Stored dataset items
════════════════

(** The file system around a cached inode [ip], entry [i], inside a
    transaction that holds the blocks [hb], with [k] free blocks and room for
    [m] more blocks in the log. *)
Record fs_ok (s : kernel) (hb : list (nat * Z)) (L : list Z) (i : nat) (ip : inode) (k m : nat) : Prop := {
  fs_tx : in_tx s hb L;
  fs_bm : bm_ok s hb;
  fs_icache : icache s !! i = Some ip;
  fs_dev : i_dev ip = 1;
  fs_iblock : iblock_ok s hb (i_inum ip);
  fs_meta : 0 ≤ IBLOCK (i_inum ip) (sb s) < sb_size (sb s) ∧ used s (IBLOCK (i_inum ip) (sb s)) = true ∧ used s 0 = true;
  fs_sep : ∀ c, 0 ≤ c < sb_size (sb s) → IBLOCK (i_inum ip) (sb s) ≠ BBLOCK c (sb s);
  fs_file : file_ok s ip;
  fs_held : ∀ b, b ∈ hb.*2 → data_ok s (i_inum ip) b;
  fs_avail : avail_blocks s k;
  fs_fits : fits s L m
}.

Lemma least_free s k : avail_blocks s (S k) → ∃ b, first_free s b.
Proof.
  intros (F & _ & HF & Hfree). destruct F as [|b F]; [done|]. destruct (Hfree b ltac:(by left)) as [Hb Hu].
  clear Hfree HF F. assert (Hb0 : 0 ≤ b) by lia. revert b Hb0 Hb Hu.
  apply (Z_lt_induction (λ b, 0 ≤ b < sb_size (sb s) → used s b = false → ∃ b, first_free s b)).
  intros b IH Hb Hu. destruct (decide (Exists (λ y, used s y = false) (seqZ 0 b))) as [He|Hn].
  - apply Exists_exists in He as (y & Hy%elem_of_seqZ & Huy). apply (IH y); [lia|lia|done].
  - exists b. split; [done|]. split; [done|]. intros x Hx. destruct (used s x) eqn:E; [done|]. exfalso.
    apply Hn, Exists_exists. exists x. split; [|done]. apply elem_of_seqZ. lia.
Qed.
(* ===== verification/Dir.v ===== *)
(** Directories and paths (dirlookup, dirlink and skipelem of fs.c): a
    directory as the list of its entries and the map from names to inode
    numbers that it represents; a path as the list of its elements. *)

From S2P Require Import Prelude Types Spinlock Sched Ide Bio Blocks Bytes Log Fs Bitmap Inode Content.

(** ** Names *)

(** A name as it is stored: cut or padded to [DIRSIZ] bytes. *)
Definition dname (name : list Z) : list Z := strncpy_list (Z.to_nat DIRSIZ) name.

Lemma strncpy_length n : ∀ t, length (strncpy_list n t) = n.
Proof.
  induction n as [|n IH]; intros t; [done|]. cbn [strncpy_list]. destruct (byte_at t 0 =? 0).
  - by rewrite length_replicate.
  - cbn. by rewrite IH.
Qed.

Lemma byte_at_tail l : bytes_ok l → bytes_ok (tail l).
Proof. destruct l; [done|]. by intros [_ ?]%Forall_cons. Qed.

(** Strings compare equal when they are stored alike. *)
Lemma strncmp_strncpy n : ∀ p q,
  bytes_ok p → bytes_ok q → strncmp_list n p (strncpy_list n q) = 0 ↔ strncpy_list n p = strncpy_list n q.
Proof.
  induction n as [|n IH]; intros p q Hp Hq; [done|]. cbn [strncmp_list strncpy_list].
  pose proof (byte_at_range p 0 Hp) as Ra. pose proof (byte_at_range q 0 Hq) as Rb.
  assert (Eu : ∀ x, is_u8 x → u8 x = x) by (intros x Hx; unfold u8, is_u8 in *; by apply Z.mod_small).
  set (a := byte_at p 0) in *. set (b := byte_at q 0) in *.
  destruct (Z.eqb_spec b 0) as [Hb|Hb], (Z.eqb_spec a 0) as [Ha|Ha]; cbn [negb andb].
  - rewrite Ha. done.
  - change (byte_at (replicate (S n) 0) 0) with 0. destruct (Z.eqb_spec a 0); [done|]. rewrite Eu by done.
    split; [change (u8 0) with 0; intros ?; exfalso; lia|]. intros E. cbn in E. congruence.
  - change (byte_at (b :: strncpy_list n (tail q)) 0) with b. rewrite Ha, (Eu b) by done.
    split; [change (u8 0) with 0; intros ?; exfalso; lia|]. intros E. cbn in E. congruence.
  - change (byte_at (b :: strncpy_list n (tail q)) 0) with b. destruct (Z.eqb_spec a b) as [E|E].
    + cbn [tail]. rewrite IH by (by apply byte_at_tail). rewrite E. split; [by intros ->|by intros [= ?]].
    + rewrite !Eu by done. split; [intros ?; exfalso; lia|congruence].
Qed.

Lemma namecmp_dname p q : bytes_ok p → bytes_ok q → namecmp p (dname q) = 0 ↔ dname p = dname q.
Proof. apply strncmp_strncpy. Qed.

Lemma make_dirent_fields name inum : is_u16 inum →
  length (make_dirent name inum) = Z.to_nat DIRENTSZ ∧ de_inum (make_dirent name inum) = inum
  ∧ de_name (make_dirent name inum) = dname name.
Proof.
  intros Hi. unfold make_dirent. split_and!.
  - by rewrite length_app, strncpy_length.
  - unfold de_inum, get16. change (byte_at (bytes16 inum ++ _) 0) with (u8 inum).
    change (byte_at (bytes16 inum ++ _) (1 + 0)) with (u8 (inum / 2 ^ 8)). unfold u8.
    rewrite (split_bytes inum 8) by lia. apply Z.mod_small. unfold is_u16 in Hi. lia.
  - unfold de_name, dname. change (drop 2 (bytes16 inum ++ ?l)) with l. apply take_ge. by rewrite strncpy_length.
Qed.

════════════════

## [What is needed]
Determine how many lines in the data above include the word "assert", and state that number only.

## [Output]
2